The Brutal Heart: With a general election just weeks away, Joanne Kilbourn is following the campaign of Ginny Monaghan, a woman who has her eyes set on the leadership of the federal Conservative Party and whose success depends, not so much on the election-day poll, but on the outcome of a custody battle she’s fighting with her ex. Joanne thinks this is perfect material for a TV program she’s putting together on women and party politics. Happy to be back in the political fray that used to be her life during her first marriage, Joanne is soon also glad of the distraction it provides. A local call girl has been murdered — a woman whose regular clientele included several of Regina’s most prominent lawyers, including — until he met Joanne — her own husband, Zach Shreve.
Her new marriage creaking under the strain of this revelation, Joanne throws herself into her project — and into finding out why the dead woman had started to threaten her clients with blackmail, an investigation that leads to the truth — and to death.
The Nesting Dolls: Just hours before her body is found in a car in a parking lot, a young woman hands her baby to a perfect stranger and disappears. The stranger is the daughter of Delia Wainberg, a lawyer in the same firm as Joanne Kilbourn’s husband. One close look at the child suggests that there might be a family relationship, and soon the truth about the child Delia gave up for adoption years ago comes out. The boy must be Delia’s grandson. Then his mother is found dead, sexually assaulted and murdered. Not only is there a killer on the loose, but the dead woman’s partner is demanding custody of the child.
Kaleidoscope: "Security for any one of us lies in greater abundance for all of us." For many years, this was the core of Joanne’s political beliefs, but for a number of reasons, she has drifted away from it. But on the day Joanne retires from her university teaching post, she has a dream about her first husband (murdered many years ago), and this line comes back vividly in it.
Soon, she is forced to experience the truth of what, for most of her life, had just been a good closing line for a political speech.

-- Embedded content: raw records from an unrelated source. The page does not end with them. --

(* ===== verification/OidcSafety.v ===== *)
(** * Single sign-on: who is logged in

    A callback that logs a user in does so for the user the identity table
    links to the verified subject, and a login never relinks an identity. *)

From S2P Require Import Prelude GoLib Hex Sql Stmt AccountSchema Users Keyring Oidc.

Open Scope Z_scope.

(** The identity table maps the subject of a provider to a user. *)
Definition linked (a : Accounts) (p : Z) (s : string) (u : Z) : Prop :=
  oi_UserID <$> List.find (identity_of p s) (ac_identities a) = Some u.

Definition links_kept (a a' : Accounts) : Prop := forall p s u, linked a p s u -> linked a' p s u.

#[export] Instance links_kept_preorder : PreOrder links_kept.
Proof. split; unfold links_kept; [by intros a|]. intros a b c. auto. Qed.

Lemma find_app {A} (p : A -> bool) t1 t2 :
  List.find p (t1 ++ t2) = match List.find p t1 with Some x => Some x | None => List.find p t2 end.
Proof. induction t1 as [|x t1 IH]; cbn; [done|]. by destruct (p x). Qed.

Lemma find_none_existsb {A} (p : A -> bool) t : existsb p t = false -> List.find p t = None.
Proof. induction t as [|x t IH]; cbn; [done|]. by destruct (p x). Qed.

Lemma insert_identity_ok u p s a x a' : insert_identity u p s a = Ok (x, a') ->
  linked a' p s u /\ links_kept a a' /\ ac_users a' = ac_users a.
Proof.
  unfold insert_identity. intros (E & _ & Hu & _)%constrained_ok. injection E as _ <-. split; [|split; [|done]].
  - unfold linked. cbn. rewrite find_app, find_none_existsb by (by apply negb_true_iff). cbn.
    unfold identity_of at 1. cbn. by rewrite Z.eqb_refl, String.eqb_refl.
  - intros p' s' u' H. unfold linked in *. cbn. rewrite find_app. by destruct (List.find (identity_of p' s') (ac_identities a)).
Qed.

Lemma lookup_run p s w r w' : lookupIdentityUserID p s w = (r, w') -> tables w' = tables w /\
  match r with
  | Ok u => linked (tables w) p s u
  | Err e => errors_is e ErrNoRows = true -> forall u, ~ linked (tables w) p s u
  end.
Proof.
  unfold lookupIdentityUserID. intros H. apply read_row_run in H as [[Ht H]|[Ht [e ->]]]; [|done].
  split; [done|]. unfold linked. destruct (oi_UserID <$> _); subst r; [done|]. by intros _ u [=].
Qed.

Lemma LinkIdentity_run u p s w r w' : LinkIdentity u p s w = (r, w') ->
  links_kept (tables w) (tables w') /\ ac_users (tables w') = ac_users (tables w) /\
  (r = Ok tt -> linked (tables w') p s u).
Proof.
  unfold LinkIdentity, mbind, ST_bind, try. destruct (lookupIdentityUserID p s w) as [[v|e] w1] eqn:E; apply lookup_run in E as [Ht Hl].
  - destruct (Z.eqb_spec v u) as [->|]; intros [= <- <-]; rewrite Ht; (split; [reflexivity|split; [done|]]); [by intros _|done].
  - destruct (negb (errors_is e ErrNoRows)); [intros [= <- <-]; rewrite Ht; split; [reflexivity|done]|].
    intros H. apply write_if_run in H as [([] & -> & H)|(e' & -> & Ht')].
    + rewrite Ht in H. apply insert_identity_ok in H as (H1 & H2 & H3). done.
    + rewrite Ht', Ht. split; [reflexivity|done].
Qed.

(** Statements on other tables. *)
Definition same_identities (a a' : Accounts) : Prop := ac_identities a' = ac_identities a.

#[export] Instance same_identities_preorder : PreOrder same_identities.
Proof. split; unfold same_identities; [by intros a|]. intros a b c. congruence. Qed.

Lemma same_identities_links a a' : same_identities a a' -> forall p s u, linked a' p s u <-> linked a p s u.
Proof. unfold same_identities, linked. by intros ->. Qed.

Lemma GetByID_reads id w r w' : GetByID id w = (r, w') -> tables w' = tables w /\
  match r with Ok u => In u (ac_users (tables w)) /\ us_ID u = id /\ live u = true | Err _ => True end.
Proof.
  unfold GetByID, map_err. destruct (read_row _ w) as [x w1] eqn:E.
  apply read_row_run in E as [[E1 E2]|[E1 [e ->]]]; [|by intros [= <- <-]].
  destruct (List.find _ _) eqn:Ef; subst x; intros [= <- <-]; [|done].
  apply find_some in Ef as [Hin [Hid Hl]%andb_prop]. unfold by_id in Hid. by apply Z.eqb_eq in Hid.
Qed.

Lemma find_reads (p : User -> bool) s w r w' :
  map_err (or_missing s) (read_row (fun a => List.find (fun u => p u && live u) (ac_users a))) w = (r, w') -> tables w' = tables w /\
  match r with
  | Ok u => In u (ac_users (tables w)) /\ p u = true /\ live u = true
  | Err e => errors_is e s = true -> forall u, In u (ac_users (tables w)) -> live u = true -> p u = false
  end.
Proof.
  unfold map_err. destruct (read_row _ w) as [x w1] eqn:E.
  apply read_row_run in E as [[E1 E2]|[E1 [e ->]]]; [|by intros [= <- <-]].
  destruct (List.find _ _) eqn:Ef; subst x; intros [= <- <-]; (split; [done|]).
  - by apply find_some in Ef as [Hin [Hp Hl]%andb_prop].
  - intros _ u Hu Hl. apply (find_none _ _ Ef) in Hu. cbn in Hu. by rewrite Hl, andb_true_r in Hu.
Qed.

Lemma Create_identities e f l x : steps (on_tables same_identities) (CreateFromSCIM e f l x).
Proof.
  unfold CreateFromSCIM. cbv zeta. apply steps_bind; [apply _| |intros id].
  - apply steps_map_err, steps_write_if; [apply _|]. intros a i a' H. unfold insert_user in H.
    apply constrained_ok in H as (E & _). by injection E as _ <-.
  - apply steps_map_err, steps_read_row, _.
Qed.

Lemma AddMember_identities g u b : steps (on_tables same_identities) (AddMember g u b).
Proof.
  unfold AddMember. apply steps_map_err, steps_write_if; [apply _|]. intros a i a' H. unfold insert_member in H.
  apply constrained_ok in H as (E & _). by injection E as _ <-.
Qed.

Section login.
Context {aead : Aead} {idp : Idp} (kr : Keyring).

(** What a resolution that succeeds did. *)
Lemma resolve_ok p s email ver given family name prov w u b w' :
  resolveOrProvisionUser p s email ver given family name prov w = (Ok (u, b), w') ->
  linked (tables w') p s (us_ID u) /\ links_kept (tables w) (tables w') /\
  if (b : bool) then
    op_AutoProvision prov = true /\ idp_valid_email email = true /\ (op_RequireEmailVerified prov = true -> ver = true) /\
    (forall v, In v (ac_users (tables w)) -> live v = true -> us_Email v <> email)
  else ac_users (tables w') = ac_users (tables w) /\ In u (ac_users (tables w)) /\ live u = true.
Proof.
  unfold resolveOrProvisionUser. unfold mbind at 1, ST_bind at 1, try at 1.
  destruct (lookupIdentityUserID p s w) as [[uid|e1] w1] eqn:E1; apply lookup_run in E1 as [T1 L1].
  { intros H. apply bind_ok in H as (u' & w2 & Hg & H). injection H as <- <- <-.
    apply GetByID_reads in Hg as [T2 (Hin & Hid & Hl)]. rewrite T2, T1 in *. rewrite Hid.
    split; [done|]. split; [reflexivity|]. done. }
  destruct (errors_is e1 ErrNoRows); cbn [negb]; [|done]. unfold mbind at 1, ST_bind at 1, try at 1.
  destruct (GetByExternalID s w1) as [[v|e2] w2] eqn:E2; apply find_reads in E2 as [T2 R2].
  { intros H. apply bind_ok in H as ([] & w3 & Hl & H). injection H as <- <- <-. apply LinkIdentity_run in Hl as (Hk & Hu & Hl).
    rewrite T2, T1 in *. destruct R2 as (Hin & _ & Hlive). split; [by apply Hl|]. done. }
  destruct (errors_is e2 ErrUserNotFound); cbn [negb]; [|done].
  destruct (op_AutoProvision prov) eqn:Hauto; cbn [negb]; [|done].
  destruct (String.eqb email "" || negb (idp_valid_email email)) eqn:Hmail; [done|]. apply orb_false_elim in Hmail as [_ Hmail%negb_false_iff].
  destruct (op_RequireEmailVerified prov && negb ver) eqn:Hver; [done|].
  unfold mbind at 1, ST_bind at 1, try at 1.
  destruct (GetByEmail email w2) as [[v|e3] w3] eqn:E3; apply find_reads in E3 as [T3 R3]; [done|].
  destruct (errors_is e3 ErrUserNotFound) eqn:H3; cbn [negb]; [|done].
  destruct (splitName given family name) as [first last].
  intros H. apply bind_ok in H as (c & w4 & Hc & H). apply bind_ok in H as ([] & w5 & Hl & H).
  pose proof (steps_run _ _ _ _ _ (Create_identities email first last s) Hc) as Hsame. unfold on_tables in Hsame. rewrite T3, T2, T1 in Hsame.
  apply LinkIdentity_run in Hl as (Hk & _ & Hl).
  assert (same_identities (tables w5) (tables w') /\ u = c /\ b = true) as (Hsame' & -> & ->).
  { destruct (op_DefaultGroupID prov) as [g|]; [|by injection H as <- <- <-].
    unfold mbind, ST_bind, try in H. destruct (AddMember g (us_ID c) 0 w5) as [r w6] eqn:Ea.
    apply (steps_run _ _ _ _ _ (AddMember_identities g (us_ID c) 0)) in Ea. unfold on_tables in Ea.
    destruct r as [[]|e]; [by injection H as <- <- <-|]. destruct (errors_is e ErrAlreadyMember); [|done]. by injection H as <- <- <-. }
  split; [|split; [|split; [done|split; [done|split]]]].
  - apply (same_identities_links _ _ Hsame'). by apply Hl.
  - intros p' s' u' Hlk. apply (same_identities_links _ _ Hsame'). apply Hk. by apply (same_identities_links _ _ Hsame).
  - intros Hreq. rewrite Hreq in Hver. by destruct ver.
  - intros v Hv Hlive Heq. rewrite T2, T1 in R3. specialize (R3 eq_refl v Hv Hlive). apply String.eqb_neq in R3. by apply R3.
Qed.

(** C10. A callback that logs somebody in found a fresh cookie with the state and
    the nonce of this login and a verified token of an enabled provider, and the
    user it logs in is the one the identity table links to the subject of that
    token. No link that existed is lost or moved; unless the user is new no user
    row was touched, and a new user is created only where the provider allows
    it and no other user has the address. *)
Theorem HandleCallback_logs_in_linked_user (decode : string -> result error oidcStatePayload) (cookie state code : string)
    (w w' : World Accounts) (u : User) (isNew : bool) (lk : Z)
    (H : HandleCallback kr decode cookie state code w = (Ok (mkOutcome (Some u) isNew lk), w')) :
  exists payload prov claims secret raw,
    decode cookie = Ok payload /\ ac_now (tables w) / ac_second <= sp_Exp payload /\ state = sp_State payload /\ state <> "" /\
    In prov (ac_providers (tables w)) /\ op_ID prov = sp_ProviderID payload /\ op_IsEnabled prov = true /\
    idp_exchange (op_ClientID prov) secret code (sp_CodeVerifier payload) = Ok (Some raw) /\
    idp_verify (op_IssuerURL prov) (op_ClientID prov) raw = Ok (sp_Nonce payload, Ok claims) /\ cl_Sub claims <> "" /\
    linked (tables w') (sp_ProviderID payload) (cl_Sub claims) (us_ID u) /\ links_kept (tables w) (tables w') /\
    if isNew then
      op_AutoProvision prov = true /\ (op_RequireEmailVerified prov = true -> cl_EmailVerified claims = true) /\
      (forall v, In v (ac_users (tables w)) -> live v = true -> us_Email v <> cl_Email claims)
    else ac_users (tables w') = ac_users (tables w) /\ In u (ac_users (tables w)) /\ live u = true.
Proof.
  unfold HandleCallback in H. destruct (String.eqb cookie ""); [done|].
  apply bind_ok in H as (pl & w1 & H1 & H). apply map_err_ok in H1. injection H1 as Hdec <-.
  apply bind_ok in H as (now & w2 & H2 & H). injection H2 as <- <-.
  destruct (Z.ltb_spec (sp_Exp pl) (ac_now (tables w) / ac_second)) as [|Hexp]; [done|].
  destruct (String.eqb_spec state "") as [|Hne]; [done|]. cbn [orb] in H. destruct (String.eqb_spec state (sp_State pl)) as [Hst|]; [|done].
  cbn [negb] in H. apply bind_ok in H as (prov & w3 & Hp & H). apply map_err_ok in Hp.
  apply read_row_run in Hp as [[T3 Hf]|[_ [e [=]]]]. destruct (find_id _ _) as [prov'|] eqn:Ef; [|done]. injection Hf as <-.
  apply find_id_Some in Ef as [Hin Hid]. destruct (op_IsEnabled prov) eqn:Hen; [|done]. cbn [negb] in H.
  apply bind_ok in H as ([] & w4 & H4 & H). apply map_err_ok in H4. injection H4 as _ <-.
  apply bind_ok in H as (secret & w5 & H5 & H). apply map_err_ok in H5. injection H5 as _ <-.
  apply bind_ok in H as (tok & w6 & H6 & H). apply map_err_ok in H6. injection H6 as Hex <-.
  apply bind_ok in H as (raw & w7 & H7 & H). destruct tok as [t|]; [|done]. destruct (String.eqb t ""); [done|]. injection H7 as <- <-.
  apply bind_ok in H as ([nonce rc] & w8 & H8 & H). apply map_err_ok in H8. injection H8 as Hver <-.
  destruct (String.eqb_spec nonce (sp_Nonce pl)) as [->|]; [|done]. cbn [negb] in H.
  apply bind_ok in H as (cl & w9 & H9 & H). apply map_err_ok in H9. injection H9 as -> <-.
  destruct (String.eqb_spec (cl_Sub cl) "") as [|Hsub]; [done|]. destruct (0 <? sp_LinkToUserID pl).
  { apply bind_ok in H as ([] & w10 & _ & [=]). }
  apply bind_ok in H as ([v b] & w10 & Hr & H). injection H as <- <- _ <-. apply resolve_ok in Hr as (Hl & Hk & Hb).
  rewrite T3 in Hk, Hb. exists pl, prov, cl, secret, t. split_and!; try done. destruct b; naive_solver.
Qed.
End login.

(** ** Witness and boundary cases *)

#[local] Existing Instance clear_aead.

(** Issuers whose tokens read back the code: the subject is the code, the nonce "n". *)
#[local] Instance echo_idp : Idp := {|
  idp_discover := fun _ => Ok tt;
  idp_exchange := fun _ _ code _ => Ok (Some code);
  idp_verify := fun _ _ raw => Ok ("n", Ok (mkClaims raw (raw +:+ "@example.com") true "Ada" "L" ""));
  idp_valid_email := fun s => negb (String.eqb s "");
|}.

Definition sso_ring : Keyring := mkKeyring "k" ["k"] {["k" := Keyring.test_key (Ascii.ascii_of_N 97)]}.

Definition sso_provider (id : Z) (name : string) : OIDCProvider :=
  mkProvider id name name (name +:+ ".example.com") "client" "k:000000000000000000000000" "" true None true true "".

(** Two providers that create accounts, and nobody yet. *)
Definition sso_accounts : Accounts :=
  mkAccounts [] 0 [] [] 0 [] [] 0 [] [] 0 [] [] [] [sso_provider 1 "acme"; sso_provider 2 "umbra"] 2 [] 0 (1700000000 * ac_second).

(** The cookie names the provider by its length. *)
Definition sso_cookie (c : string) : result error oidcStatePayload :=
  Ok (mkState (Z.of_nat (String.length c)) "s" "n" "v" "/" 0 1700000600).

Definition sso_login (cookie code : string) : AcM CallbackOutcome := HandleCallback sso_ring sso_cookie cookie "s" code.

Definition first_login := Eval vm_compute in sso_login "x" "ada" (mkWorld sso_accounts []).

Definition ada : User :=
  mkUser 1 "ada@example.com" None "Ada" "L" true false false (Some "ada") None None None None (1700000000) (1700000000) None.

Definition ada_linked : World Accounts := snd first_login.

Example HandleCallback_logs_in_linked_user_witness : exists payload prov claims secret raw,
  sso_cookie "x" = Ok payload /\ ac_now (tables (mkWorld sso_accounts [])) / ac_second <= sp_Exp payload /\ "s" = sp_State payload /\ "s" <> "" /\
  In prov (ac_providers sso_accounts) /\ op_ID prov = sp_ProviderID payload /\ op_IsEnabled prov = true /\
  idp_exchange (op_ClientID prov) secret "ada" (sp_CodeVerifier payload) = Ok (Some raw) /\
  idp_verify (op_IssuerURL prov) (op_ClientID prov) raw = Ok (sp_Nonce payload, Ok claims) /\ cl_Sub claims <> "" /\
  linked (tables ada_linked) (sp_ProviderID payload) (cl_Sub claims) (us_ID ada) /\ links_kept sso_accounts (tables ada_linked) /\
  (op_AutoProvision prov = true /\ (op_RequireEmailVerified prov = true -> cl_EmailVerified claims = true) /\
   (forall v, In v (ac_users sso_accounts) -> live v = true -> us_Email v <> cl_Email claims)).
Proof. apply (HandleCallback_logs_in_linked_user sso_ring sso_cookie "x" "s" "ada" (mkWorld sso_accounts []) ada_linked ada true 0). vm_compute. reflexivity. Defined.

(** A deleted user keeps the external id, which is unique over all rows: the
    same subject signing in again is refused as if the address were taken. *)
Example deleted_subject_is_locked_out :
  is_ok (fst (SoftDelete 1 ada_linked)) = true /\
  fst (sso_login "x" "ada" (snd (SoftDelete 1 ada_linked))) = Err (ESentinel ErrEmailTaken).
Proof. vm_compute. done. Qed.

(** The subject of one provider is taken for the external id another provider
    gave: both log in as the same user. *)
Example subjects_of_two_providers_collide :
  fst (sso_login "xx" "ada" ada_linked) = Ok (mkOutcome (Some ada) false 0).
Proof. vm_compute. done. Qed.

The night after Jo and Zack have dinner with Zack’s colleague Margot and one of his law firm’s biggest clients, the developer Leland Hunter, Jo and Zack’s house is blown up. They’re at the lake with daughter Taylor and their dogs, but the house is destroyed. And that is only the first of several terrible incidents. It isn’t long before Joanne is witness to events far more distressing than even a destroyed home. She begins to understand what it’s like to live in a world where she can count on nothing.